== AIM OF THE TASK ==
Find the line containing "throw_if (ForceContext.forced c". Retype it and every line after it through the end of the entries, exactly as written, with nothing added.
# # # # #
(* ===== verification/RideOps.v ===== *)
(** * Operations during a ride

    Models [modules/ride-operations/]: starting and finishing a ride, arriving,
    boarding, no-shows and drop-offs, the override of the driver
    ([force-override.ts] and its effects), locations and the replay of actions
    queued offline; the tracking links of [tracking.service.ts]; the opening of a
    dispute ([dispute.service.ts]); and the one-time codes of
    [driver-booking.service.ts], which share the override.  Ride events are stored
    under the client's [actionId]. *)

From Stdlib Require Import ZArith QArith Lia.
From stdpp Require Import base list option strings gmap.
From S2P Require Import Prelude JsNumber JsText Money Schema Store Seats Payments Time Gateway.
From S2P Require Import Rewards RideRequest Booking DriverBooking.

Open Scope Z_scope.

(** ** Statuses and constants *)

Definition RIDE_TRANSITIONS (st : RideStatus.t) : list RideStatus.t :=
  match st with
  | RideStatus.DRAFT => [RideStatus.PUBLISHED]
  | RideStatus.PUBLISHED => [RideStatus.SCHEDULED; RideStatus.READY_TO_START; RideStatus.CANCELLED; RideStatus.EXPIRED]
  | RideStatus.SCHEDULED => [RideStatus.READY_TO_START; RideStatus.CANCELLED; RideStatus.EXPIRED]
  | RideStatus.READY_TO_START => [RideStatus.IN_PROGRESS; RideStatus.CANCELLED; RideStatus.EXPIRED]
  | RideStatus.IN_PROGRESS => [RideStatus.COMPLETION_PENDING; RideStatus.CANCELLED; RideStatus.DISPUTED]
  | RideStatus.COMPLETION_PENDING => [RideStatus.COMPLETED; RideStatus.DISPUTED]
  | RideStatus.COMPLETED => [RideStatus.DISPUTED]
  | RideStatus.CANCELLED | RideStatus.EXPIRED | RideStatus.DISPUTED => []
  end.

Definition NON_TERMINAL_BOOKING_STATES : list BookingStatus.t :=
  [BookingStatus.DRIVER_PENDING; BookingStatus.CONFIRMED; BookingStatus.WAITING_FOR_PICKUP;
   BookingStatus.DRIVER_ARRIVED; BookingStatus.OTP_PENDING; BookingStatus.ONBOARD; BookingStatus.DROP_PENDING;
   BookingStatus.DRIVER_DROPPED; BookingStatus.IN_PROGRESS].

Definition WAIT_TIME_MINUTES : Z := 10.
Definition GEOFENCE_RADIUS_METERS : Z := 200.
Definition FORCE_REQUIRES_RIDE_IN_PROGRESS : string := "FORCE_REQUIRES_RIDE_IN_PROGRESS".

Definition OPEN_DISPUTE_STATUSES : list DisputeStatus.t :=
  [DisputeStatus.OPEN; DisputeStatus.EVIDENCE_COLLECTED; DisputeStatus.NEEDS_MANUAL_REVIEW;
   DisputeStatus.WAITING_FOR_USER_RESPONSE; DisputeStatus.ESCALATED].

(** The operations whose override opens a dispute. *)
Definition HIGH_RISK_ACTIONS : list string := ["PICKUP_OTP_VERIFIED"; "DROP_OTP_VERIFIED"; "NO_SHOW_MARKED"]%string.

(** ** Inputs *)

(** [clientTimestamp] is an instant: parsing it is [Date]'s. *)
Module RideEventInput.
Record t := {
  actionId : string;
  lat : option num;
  lng : option num;
  clientTimestamp : Z;
  force : bool;
  overrideReason : option string;
}.
End RideEventInput.

Module LocationInput.
Record t := { lat : num; lng : num; speed : option num; heading : option num; accuracy : option num; timestamp : Z }.
End LocationInput.

(** [clientTimestamp] is the text that was sent, [input] carries its instant. *)
Module OfflineAction.
Record t := { eventType : string; rideId : string; bookingId : option string; clientTimestamp : string;
              input : RideEventInput.t }.
End OfflineAction.

(** ** The override *)

(** The mutable list of the closure is threaded through the handler. *)
Module ForceContext.
Record t := { forced : bool; overrideReason : option string; skippedChecks : list string }.
#[global] Instance t_eta : Eta t := fun r => Build_t (forced r) (overrideReason r) (skippedChecks r).
End ForceContext.

Definition createForceContext (force : bool) (overrideReason : option string) : ForceContext.t := {|
  ForceContext.forced := force;
  ForceContext.overrideReason := truthy (trim_string <$> overrideReason);
  ForceContext.skippedChecks := [] |}.

Definition record_skip (c : ForceContext.t) (code : string) : ForceContext.t :=
  if bool_decide (code ∈ ForceContext.skippedChecks c) then c
  else c <| ForceContext.skippedChecks ::= fun l => l ++ [code] |>.

(** Throws [code] when violated, unless forced: then the check is recorded. *)
Definition assertOrForce (c : ForceContext.t) (violated : bool) (code : string) : H ForceContext.t :=
  if negb violated then mret c
  else if negb (ForceContext.forced c) then throw code
  else mret (record_skip c code).

Definition noteSkip (c : ForceContext.t) (code : string) : ForceContext.t :=
  if ForceContext.forced c then record_skip c code else c.

Definition force_metadata (c : ForceContext.t) : list (string * Json) :=
  if ForceContext.forced c then
    [("forced", JBool true); ("manualOverride", JBool true);
     ("overrideReason", joptional JString (ForceContext.overrideReason c));
     ("skippedChecks", JArray (map JString (ForceContext.skippedChecks c)))]%string
  else [].

Definition assertForceAllowedOnRide (c : ForceContext.t) (rideStatus : RideStatus.t) : H unit :=
  throw_if (ForceContext.forced c && bool_decide (rideStatus <> RideStatus.IN_PROGRESS))
    FORCE_REQUIRES_RIDE_IN_PROGRESS.

(** ** Distances *)

(** [Math.PI] *)
Definition MATH_PI : num := Qred (884279719003555 # 281474976710656).
Definition EARTH_RADIUS_METERS : num := num_of_Z 6371000.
# # # # #
== RESPONSE FOR THIS EXERCISE ==
  throw_if (ForceContext.forced c && bool_decide (rideStatus <> RideStatus.IN_PROGRESS))
    FORCE_REQUIRES_RIDE_IN_PROGRESS.

(** ** Distances *)

(** [Math.PI] *)
Definition MATH_PI : num := Qred (884279719003555 # 281474976710656).
Definition EARTH_RADIUS_METERS : num := num_of_Z 6371000.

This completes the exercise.